View Full Version : glyphIgo: font minimizer for EPUB ebooks


AlPe
02-16-2013, 08:49 AM
Hi,

I would like to receive feedback and comments on a funny/crazy/useful idea I am working on in my spare time these days.

For my business needs I developed a small, simple but extremely useful Python 2.7 script to do the following things:


$ python glyphIgo.py [ARGUMENTS]

Arguments:
-h, --help : print this usage message and exit
-f, --font <font> : font file, in TTF/OTF/WOFF format
-g, --glyphs <list> : use this list of glyphs instead of opening a font file
-e, --ebook <ebook> : ebook in EPUB format
-p, --plain <ebook> : ebook file, in plain text UTF-8 format
-m, --minimize : retain only the glyphs of <font> that appear in <ebook>
-o, --output <name> : use <name> for the font to be created
-s, --sort : sort output by character count instead of character codepoint
-q, --quiet : quiet output
-v, --verbose : verbose output of Unicode codepoints

Exit codes:

0 = no error / no missing glyphs in the font file
1 = invalid argument(s) error
2 = missing glyphs in the font file to correctly display the given file/ebook
4 = minimization/conversion failed

Examples:

1. Print this usage message
$ python glyphIgo.py -h

2. Print the list of glyphs in font.ttf
$ python glyphIgo.py -f font.ttf

3. Print the list of glyphs in ebook.epub
$ python glyphIgo.py -e ebook.epub

4. Print the list of glyphs in page.xhtml
$ python glyphIgo.py -p page.xhtml

5. Check whether all the glyphs in ebook.epub are available in font.ttf
$ python glyphIgo.py -f font.ttf -e ebook.epub

6. As above, but use font_glyph_list.txt containing a list of decimal codepoints for the font glyphs
$ python glyphIgo.py -g font_glyph_list.txt -e ebook.epub

7. As in Example 5, but sort missing glyphs (if any) by character count (in ebook.epub) instead of by Unicode codepoint
$ python glyphIgo.py -f font.ttf -e ebook.epub -s

8. Create new.font.otf containing only the glyphs of font.ttf that also appear in ebook.epub
$ python glyphIgo.py -m -f font.ttf -e ebook.epub -o new.font.otf

9. Convert font.ttf (TTF) in font.otf (OTF)
$ python glyphIgo.py -f font.ttf -o font.otf


I am thinking of creating a web site that, using it, exposes its functionality to a user. The idea is to know, before you start reading an eBook that might contain non-Latin glyphs (say, the "Upanishads" or the "Haft Peykar"), if your preferred font can handle all the Unicode chars contained in the eBook.

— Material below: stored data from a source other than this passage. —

(* ===== verification/Control.v ===== *)
(** * The control plane ([crates/t1-bridge/src/control.rs])

    A biometric transport sends one command and returns its response. The
    workflows are written against this interface, whatever implements it; what
    they do to it is the list of the commands they send. *)

From S2P Require Import Prelude Effects Biometric Calibration Commands.

(** The trait [BiometricTransport], for the state [T] and the errors [E]. *)
Class BiometricTransport (T E : Type) : Type :=
  execute : Commands.CommandPacket -> M T E bytes.

(** The transport after the commands [ps], and its response to the last one. *)
Definition after {T E} `{BiometricTransport T E} (t : T) (ps : list Commands.CommandPacket) : T :=
  fold_left (fun t p => snd (execute p t)) ps t.

Definition response {T E} `{BiometricTransport T E} (t : T) (ps : list Commands.CommandPacket)
    (p : Commands.CommandPacket) : res E bytes := fst (execute p (after t ps)).

Section After.
Context {T E : Type} `{BiometricTransport T E}.

Lemma after_snoc t ps p : after t (ps ++ [p]) = snd (execute p (after t ps)).
Proof. unfold after. by rewrite fold_left_app. Qed.

Lemma after_app t ps qs : after t (ps ++ qs) = after (after t ps) qs.
Proof. unfold after. by rewrite fold_left_app. Qed.

Lemma execute_response t ps p : execute p (after t ps) = (response t ps p, after t (ps ++ [p])).
Proof. rewrite after_snoc. unfold response. by destruct (execute p (after t ps)). Qed.

End After.

(** ** Reasoning about the commands a workflow sends *)

(** Run on the transport [t] that got the commands [ps], [m] leaves it with the
    commands [qs] in all, and [Q] holds of its result and of [qs]. *)
Definition runs {T E F A} `{BiometricTransport T E} (t : T) (ps : list Commands.CommandPacket)
    (m : M T F A) (Q : res F A -> list Commands.CommandPacket -> Prop) : Prop :=
  exists qs, snd (m (after t ps)) = after t qs /\ Q (fst (m (after t ps))) qs.

Section Runs.
Context {T E : Type} `{BiometricTransport T E}.

Lemma runs_lift {F A} t ps (r : res F A) Q : Q r ps -> runs t ps (lift r) Q.
Proof. intros HQ. by exists ps. Qed.

Lemma runs_ret {F A} t ps (a : A) Q : Q (Ok (E := F) a) ps -> runs t ps (ret a) Q.
Proof. intros HQ. by exists ps. Qed.

Lemma runs_execute t ps p Q : Q (response t ps p) (ps ++ [p]) -> runs t ps (execute p) Q.
Proof. intros HQ. exists (ps ++ [p]). by rewrite execute_response. Qed.

Lemma runs_map_err {F G A} (f : F -> G) t ps (m : M T F A) Q :
  runs t ps m (fun r qs => Q (map_err f r) qs) -> runs t ps (mapM_err f m) Q.
Proof.
  intros (qs & Hqs & HQ). exists qs. unfold mapM_err. by destruct (m (after t ps)) as [r t'].
Qed.

Lemma runs_bind {F A B} t ps (m : M T F A) (k : A -> M T F B) Q :
  runs t ps m (fun r qs =>
    match r with
    | Ok a => runs t qs (k a) Q
    | Err e => Q (Err e) qs
    | Panic => Q Panic qs
    end) -> runs t ps (bind m k) Q.
Proof.
  intros (qs & Hqs & HQ). unfold runs, bind. destruct (m (after t ps)) as [[a|e|] t']; cbn [fst snd] in *;
    subst t'; [done|by exists qs..].
Qed.

Lemma runs_mono {F A} t ps (m : M T F A) (Q Q' : res F A -> list Commands.CommandPacket -> Prop) :
  runs t ps m Q -> (forall r qs, Q r qs -> Q' r qs) -> runs t ps m Q'.
Proof. intros (qs & Hqs & HQ) Hi. exists qs. auto. Qed.

(** From a run on a fresh transport to its result. *)
Lemma runs_start {F A} t (m : M T F A) Q r t' :
  runs t [] m Q -> m t = (r, t') -> exists qs, t' = after t qs /\ Q r qs.
Proof. intros (qs & Hqs & HQ) Hm. change (after t []) with t in *. rewrite Hm in *. eauto. Qed.

End Runs.

(** One step of a goal [runs]. *)
Ltac run_step :=
  lazymatch goal with
  | |- runs _ _ (bind _ _) _ => apply runs_bind
  | |- runs _ _ (mapM_err _ _) _ => apply runs_map_err
  | |- runs _ _ (lift _) _ => apply runs_lift
  | |- runs _ _ (ret _) _ => apply runs_ret
  | |- runs _ _ (execute _) _ => apply runs_execute
  end.

(** A transport that answers from a script, for concrete runs. *)
#[global] Instance scripted : BiometricTransport (list (res Z bytes)) Z :=
  fun _ script =>
    match script with
    | [] => (Err 0, [])
    | r :: script => (r, script)
    end.

Module Control.
Import Biometric Commands.

Record CalibrationLoad : Type := mkLoad { record_size : Z; already_loaded : bool }.

Inductive ControlError (E : Type) : Type :=
| Transport (error : E)
| CommandE (error : CommandError)
| ResponseE (error : ResponseError)
| CalibrationE (error : Calibration.CalibrationError)
| CalibrationNotLoaded.
Arguments Transport {E} error.
Arguments CommandE {E} error.
Arguments ResponseE {E} error.
Arguments CalibrationE {E} error.
Arguments CalibrationNotLoaded {E}.

Section Operations.
Context {T E : Type} `{BiometricTransport T E}.

Definition control_execute (packet : CommandPacket) : M T (ControlError E) bytes :=
  mapM_err Transport (execute packet).

Definition read_module_serial : M T (ControlError E) ModuleSerial :=
  do! response := control_execute module_serial_command in
  lift (map_err ResponseE (parse_module_serial response)).

Definition read_daemon_info : M T (ControlError E) DaemonInfo :=
  do! response := control_execute daemon_info_command in
  lift (map_err ResponseE (parse_daemon_info response)).

Definition ensure_fdr_calibration_loaded (record : bytes) : M T (ControlError E) CalibrationLoad :=
  do! module_serial := read_module_serial in
  do! _ := lift (map_err CalibrationE
             (Calibration.validate_fdr_calibration_record record module_serial)) in
  do! initial_info := read_daemon_info in
  do! _ :=
    if negb (calibration_data_loaded initial_info) then
      do! load := lift (map_err CommandE (load_calibration_command Fdr record)) in
      do! response := control_execute load in
      lift (map_err CommandE (validate_empty_response response))
    else ret tt in
  do! info := read_daemon_info in
  if negb (calibration_data_loaded info) then lift (Err CalibrationNotLoaded)
  else ret (mkLoad (len record) (calibration_data_loaded initial_info)).

End Operations.

(** ** Loading the calibration *)

Section Theorems.
Context {T E : Type} `{BiometricTransport T E}.

(** The answer to the daemon-info command says whether calibration is loaded. *)
Definition reports_loaded (r : res E bytes) (b : bool) : Prop :=
  exists bs info, r = Ok bs /\ parse_daemon_info bs = Ok info /\ calibration_data_loaded info = b.

Lemma read_module_serial_runs t ps Q :
  (forall serial, (exists bs, response t ps module_serial_command = Ok bs /\
     parse_module_serial bs = Ok serial) -> Q (Ok serial) (ps ++ [module_serial_command])) ->
  (forall e, Q (Err e) (ps ++ [module_serial_command])) -> Q Panic (ps ++ [module_serial_command]) ->
  runs t ps read_module_serial Q.
Proof.
  intros HO HE HP. unfold read_module_serial, control_execute. do 3 run_step.
  destruct (response t ps module_serial_command) as [bs|e|] eqn:Hr; cbn [map_err]; [|done..]. run_step.
  destruct (parse_module_serial bs) as [x|e|] eqn:Hx; cbn [map_err]; [|done..]. apply HO. eauto.
Qed.

Lemma read_daemon_info_runs t ps Q :
  (forall info, (exists bs, response t ps daemon_info_command = Ok bs /\
     parse_daemon_info bs = Ok info) -> Q (Ok info) (ps ++ [daemon_info_command])) ->
  (forall e, Q (Err e) (ps ++ [daemon_info_command])) -> Q Panic (ps ++ [daemon_info_command]) ->
  runs t ps read_daemon_info Q.
Proof.
  intros HO HE HP. unfold read_daemon_info, control_execute. do 3 run_step.
  destruct (response t ps daemon_info_command) as [bs|e|] eqn:Hr; cbn [map_err]; [|done..]. run_step.
  destruct (parse_daemon_info bs) as [x|e|] eqn:Hx; cbn [map_err]; [|done..]. apply HO. eauto.
Qed.

(** What a run of [ensure_fdr_calibration_loaded] sends: nothing but reads, or the
    whole record once, between two reads of the daemon's flag, after the record was
    validated against the serial the module reported. *)
Definition calibration_log (t : T) (record : bytes) (r : res (ControlError E) CalibrationLoad)
    (log : list CommandPacket) : Prop :=
  match r with
  | Ok l =>
      record_size l = len record /\
      exists bs serial blob, response t [] module_serial_command = Ok bs /\
        parse_module_serial bs = Ok serial /\
        Calibration.validate_fdr_calibration_record record serial = Ok blob /\
        reports_loaded (response t [module_serial_command] daemon_info_command) (already_loaded l) /\
        if already_loaded l
        then log = [module_serial_command; daemon_info_command; daemon_info_command] /\
          reports_loaded (response t [module_serial_command; daemon_info_command] daemon_info_command) true
        else exists load, load_calibration_command Fdr record = Ok load /\
          log = [module_serial_command; daemon_info_command; load; daemon_info_command] /\
          response t [module_serial_command; daemon_info_command] load = Ok [] /\
          reports_loaded (response t [module_serial_command; daemon_info_command; load]
            daemon_info_command) true
  | _ =>
      forall load, load ∈ log -> load = module_serial_command \/ load = daemon_info_command \/
        (load_calibration_command Fdr record = Ok load /\
         exists bs serial blob, response t [] module_serial_command = Ok bs /\
           parse_module_serial bs = Ok serial /\
           Calibration.validate_fdr_calibration_record record serial = Ok blob)
  end.

(** The calibration is loaded from a validated record only, at most once and
    only when the daemon reports none, and success means that the daemon then
    reports it loaded. *)
Theorem calibration_load_exact (t : T) record r t' :
  ensure_fdr_calibration_loaded record t = (r, t') ->
  exists log, t' = after t log /\ calibration_log t record r log.
Proof.
  apply runs_start. unfold ensure_fdr_calibration_loaded. run_step.
  apply read_module_serial_runs.
  2-3: cbn; intros; set_solver.
  intros serial (bs & Hbs & Hser). do 2 run_step.
  destruct (Calibration.validate_fdr_calibration_record record serial) as [blob|e|] eqn:Hv; cbn [map_err app];
    [|cbn; intros; set_solver..].
  run_step. apply read_daemon_info_runs.
  2-3: cbn; intros; set_solver.
  intros info (ibs & Hibs & Hinfo). run_step. cbn [app].
  destruct (calibration_data_loaded info) eqn:Hloaded; cbn [negb].
  - run_step. run_step. apply read_daemon_info_runs.
    2-3: cbn; intros; set_solver.
    intros info' (ibs' & Hibs' & Hinfo'). destruct (calibration_data_loaded info') eqn:Hl'; cbn [negb]; run_step.
    + split; [done|]. exists bs, serial, blob. split_and!; try done; cbn [already_loaded].
      * by exists ibs, info.
      * split; [done|]. by exists ibs', info'.
    + cbn. intros. set_solver.
  - do 2 run_step. destruct (load_calibration_command Fdr record) as [load|e|] eqn:Hload; cbn [map_err];
      [|cbn; intros; set_solver..].
    unfold control_execute. do 3 run_step. cbn [app].
    destruct (response t [module_serial_command; daemon_info_command] load) as [lbs|e|] eqn:Hlbs; cbn [map_err];
      [|cbn; intros; set_solver..].
    run_step. destruct (validate_empty_response lbs) as [x|e|] eqn:Hempty; cbn [map_err];
      [|cbn; intros; set_solver..].
    run_step. apply read_daemon_info_runs; [|cbn; intros; set_solver..]. cbn [app].
    intros info' (ibs' & Hibs' & Hinfo'). destruct (calibration_data_loaded info') eqn:Hl'; cbn [negb]; run_step.
    + split; [done|]. exists bs, serial, blob. split_and!; try done; cbn [already_loaded].
      * by exists ibs, info.
      * exists load. destruct lbs; [|done]. split_and!; [done..|]. by exists ibs', info'.
    + cbn. intros. set_solver.
Qed.

End Theorems.

(** A daemon that has no calibration and takes the record. *)
Definition ex_info (flag : Z) : bytes := replicate 22 0 ++ [flag].
Definition ex_daemon : list (res Z bytes) :=
  [Ok Calibration.ex_serial; Ok (ex_info 0); Ok []; Ok (ex_info 1)].

Lemma calibration_load_exact_witness :
  exists log, ensure_fdr_calibration_loaded Calibration.ex_record ex_daemon
    = (Ok (mkLoad (len Calibration.ex_record) false), after (E := Z) ex_daemon log) /\
  calibration_log ex_daemon Calibration.ex_record (Ok (mkLoad (len Calibration.ex_record) false)) log.
Proof.
  assert (ensure_fdr_calibration_loaded (E := Z) Calibration.ex_record ex_daemon
    = (Ok (mkLoad (len Calibration.ex_record) false), [])) as H by (vm_compute; reflexivity).
  destruct (calibration_load_exact (E := Z) ex_daemon Calibration.ex_record _ _ H) as (log & Ht & Hlog).
  exists log. split; [by rewrite <- Ht|exact Hlog].
Defined.

End Control.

A "video" of the prototype is here: http://www.albertopettarin.it/glyphIgo/glyphIgo.mov

Currently, I am considering the idea of 1) releasing the Python script; 2) setting up a web site for offering the service for free --- but my sysadmin/PHP skills are minimal and I do not have funds for the server (I need PHP exec and the ability of running my python script => colo server).

I would like to hear your thoughs, especially if they are amazingly crazy or funny :D

dgatwood
02-16-2013, 02:36 PM
I'd love to see this evolve into a proper EPUB font validator, although that would require a slightly more involved approach to working with the HTML than just checking to see whether all the glyphs in a particular book are present in the font.

An ideal implementation would start with the parsed HTML document and CSS declarations, then apply the CSS to determine which styles apply to which words, then check each glyph to make sure it appears in the font that is actually being used to display it. In other words, look at the font family declaration that is active at that point in the DOM tree and check each font sequentially, skipping any font name that isn't embedded.

In addition to printing errors when a glyph would be missing, it should also keep two totals of missing glyphs per font—one in which it includes every error that could potentially occur and one in which it only includes errors that do not result from falling back from another embedded font—and should present those in a summary report at the end, along with a count of the number of unused glyphs in each font.

Oh, and it could also print errors if you specify a font in your CSS and provide it in the bundle but fail to provide a proper @font-face declaration.

Start here:

https://github.com/rennat/pynliner

AlPe
02-18-2013, 02:28 PM
Hi, thanks for your suggestion.

I think about this project more on the reader's side, than the eBook production side (which should not need such a validator... but we all know how things are done in this business...).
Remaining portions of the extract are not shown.